Kivalliq youth want next 20 years in Nunavut to be devoted to jobs – by Charlotte Morritt-Jacobs (APTN National News – April 1, 2019)

https://aptnnews.ca/

Atuat Shouldice points out the usual attractions in his home community of ᑲᖏᕿᓂᖅ, Rankin Inlet, Nunavut. This includes the Red Top convenience store, Victor’s playground and the defunct nickel mine ruins known as the “elephant graveyard.”

“Pretty well everyone my age, it was their playground when they were kids. If you remembered playing around there you had a pretty good childhood,” Shouldice said. He wants the same childhood for his two sons.

“Rankin’s home. Nunavut’s home. I want to raise my boys here,” he said. What he doesn’t want is the same resource extraction jobs paving their economic future. Shouldice, 32, grew up in Rankin Inlet, population 2,842.

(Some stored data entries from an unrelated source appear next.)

Definition addTypeScriptFields (table : string) (forFind : bool) : M string :=
  g <- this ;;
  let sp := sp g 1 in
  let fields := fieldsOf g table in
  forEach fields
    (fun str field =>
       g <- this ;;
       let name := quoteName (recase (Options.caseProp (options g)) field false) in
       isOptional <- getTypeScriptFieldOptional table field ;;
       isAutoIncrement <- getIsAutoIncrement table field ;;
       type <- getTypeScriptType stack table field ;;
       let type :=
         if String.eqb type "Date" && negb forFind then type ++ " | string"
         else type in
       ret (str ++ sp ++ name
            ++ (if negb forFind && (isOptional || truthy isAutoIncrement)
                then "?" else "")
            ++ ": " ++ type ++ ";" ++ nl))
    "".

(** ** Table assembly: [addTable] *)

(** Lines 160-166, reached with the final value of [timestamps]. *)
Definition updatedAtLine (g : AutoGenerator) (timestamps : bool)
  (fields : list string) : string :=
  if timestamps && negb (existsb (String.eqb "lastModifiedAt") fields)
  then sp g 2 ++ "updatedAt: false," ++ nl else "".

Definition createdAtLine (g : AutoGenerator) (timestamps : bool)
  (fields : list string) : string :=
  if timestamps && negb (existsb (String.eqb "createdAt") fields)
  then sp g 2 ++ "createdAt: false," ++ nl else "".

(** Lines 171-184: one round of [_.each(this.options.additional, ...)]. *)
Definition additionalLine (g : AutoGenerator) (table : string)
  (kv : string * JsVal) : string :=
  let '(key, value) := kv in
  if String.eqb key "name" then
    (* name: true - preserve table name always *)
    sp g 2 ++ "name: {" ++ nl
    ++ sp g 3 ++ "singular: '" ++ table ++ "'," ++ nl
    ++ sp g 3 ++ "plural: '" ++ table ++ "'" ++ nl
    ++ sp g 2 ++ "}," ++ nl
  else if String.eqb key "timestamps" || String.eqb key "paranoid" then
    (* handled above *)
    ""
  else
    let value :=
      match value with
      | VBool b => Js.ofBool b
      | v => "'" ++ toString v ++ "'"
      end in
    sp g 2 ++ key ++ ": " ++ value ++ "," ++ nl.

(** [this.options.noAlias] as a condition. *)
Definition noAliasSet (g : AutoGenerator) : bool :=
  match Options.noAlias (options g) with
  | Some b => b
  | None => false
  end.

(** Line 195. *)
Definition belongsToManyLine (g : AutoGenerator) (rel : Relation.t) : string :=
  let asprop := pluralize (Relation.childProp rel) in
  sp g 3 ++ "// (autogenerated) models." ++ Relation.parentModel rel
  ++ ".belongsToMany(models." ++ Relation.childModel rel
  ++ ", { as: '" ++ asprop
  ++ "', through: models." ++ optString (Relation.joinModel rel)
  ++ ", foreignKey: " ++ dq ++ Relation.parentId rel ++ dq
  ++ ", otherKey: " ++ dq ++ optString (Relation.childId rel) ++ dq
  ++ " });" ++ nl.

(** Line 199. *)
Definition bAlias (g : AutoGenerator) (rel : Relation.t) : string :=
  if noAliasSet g
     && String.eqb (Js.toLowerCase (Relation.parentModel rel))
                   (Js.toLowerCase (Relation.parentProp rel))
  then ""
  else "as: " ++ dq ++ Relation.parentProp rel ++ dq ++ ", ".

(** Line 200. *)
Definition belongsToLine (g : AutoGenerator) (rel : Relation.t) : string :=
  sp g 3 ++ "// (autogenerated) models." ++ Relation.childModel rel
  ++ ".belongsTo(models." ++ Relation.parentModel rel
  ++ ", { " ++ bAlias g rel
  ++ "foreignKey: " ++ dq ++ Relation.parentId rel ++ dq ++ "});" ++ nl.

(** Lines 204-206. *)
Definition hasLine (g : AutoGenerator) (rel : Relation.t) : string :=
  let hasRel := if Relation.isOne rel then "hasOne" else "hasMany" in
  let hAlias :=
    if noAliasSet g
       && String.eqb (pluralize (Js.toLowerCase (Relation.childModel rel)))
                     (Js.toLowerCase (Relation.childProp rel))
    then ""
    else "as: " ++ dq ++ Relation.childProp rel ++ dq ++ ", " in
  sp g 3 ++ "// (autogenerated) models." ++ Relation.parentModel rel
  ++ "." ++ hasRel ++ "(models." ++ Relation.childModel rel
  ++ ", { " ++ hAlias
  ++ "foreignKey: " ++ dq ++ Relation.parentId rel ++ dq ++ "});" ++ nl.

(** Lines 190-208: what one relation adds to [assoc] while
    [tableNameOrig] is assembled. *)
Definition relationLines (g : AutoGenerator) (tableNameOrig : string)
  (rel : Relation.t) : string :=
  if Relation.isM2M rel then
    if String.eqb (Relation.parentModel rel) tableNameOrig
    then belongsToManyLine g rel else ""
  else
    (if String.eqb (Relation.childModel rel) tableNameOrig
     then belongsToLine g rel else "")
    ++ (if String.eqb (Relation.parentModel rel) tableNameOrig
        then hasLine g rel else "").

(** [assoc] after [this.relations.forEach]. *)
Definition assocLines (g : AutoGenerator) (tableNameOrig : string) : string :=
  fold_left (fun assoc rel => assoc ++ relationLines g tableNameOrig rel)
    (relations g) "".

(** [this.options.noAlias = true] *)
Definition forceNoAlias (g : AutoGenerator) : AutoGenerator :=
  with_options (Options.with_noAlias (Some true) (options g)) g.

(** [this.hasTriggerTables[table]] as a condition: the own flag, or an
    inherited member. *)
Definition hasTrigger (g : AutoGenerator) (table : string) : bool :=
  match Obj.get table (hasTriggerTables g) with
  | Some b => b
  | None => Obj.inherited table
  end.

(** Lines 145-153: the table name, the schema and the trigger flag. *)
Definition optionHead (g : AutoGenerator) (table : string)
  (schemaName : option string) (tableNameOrig : string) : string :=
  sp g 2 ++ "tableName: '" ++ tableNameOrig ++ "'," ++ nl
  ++ (if match schemaName with Some n => truthyStr n | None => false end
         && DialectOptions.hasSchema (dialect g)
      then sp g 2 ++ "schema: '" ++ optString schemaName ++ "'," ++ nl
      else "")
  ++ (if hasTrigger g table then sp g 2 ++ "hasTrigger: true," ++ nl else "").

(** Lines 155-158. *)
Definition flagLines (g : AutoGenerator) (timestamps paranoid : bool) : string :=
  sp g 2 ++ "timestamps: " ++ Js.ofBool timestamps ++ "," ++ nl
  ++ (if paranoid then sp g 2 ++ "paranoid: true," ++ nl else "").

It is one of the largest communities in the territory and his sons help make up the nearly 30 per-cent of the town who are under 14 years of age. After working as a labourer at the mineral mines nearby, he attended school in Iqaluit for an environmental technician program.

He is now a water resource officer with the federal government. But, he dreams of a future where he can work full-time guiding on-the-land and sharing his culture with the rest of Canada. For many like him, government and mining jobs are the only feasible work to cover the high-cost of living here.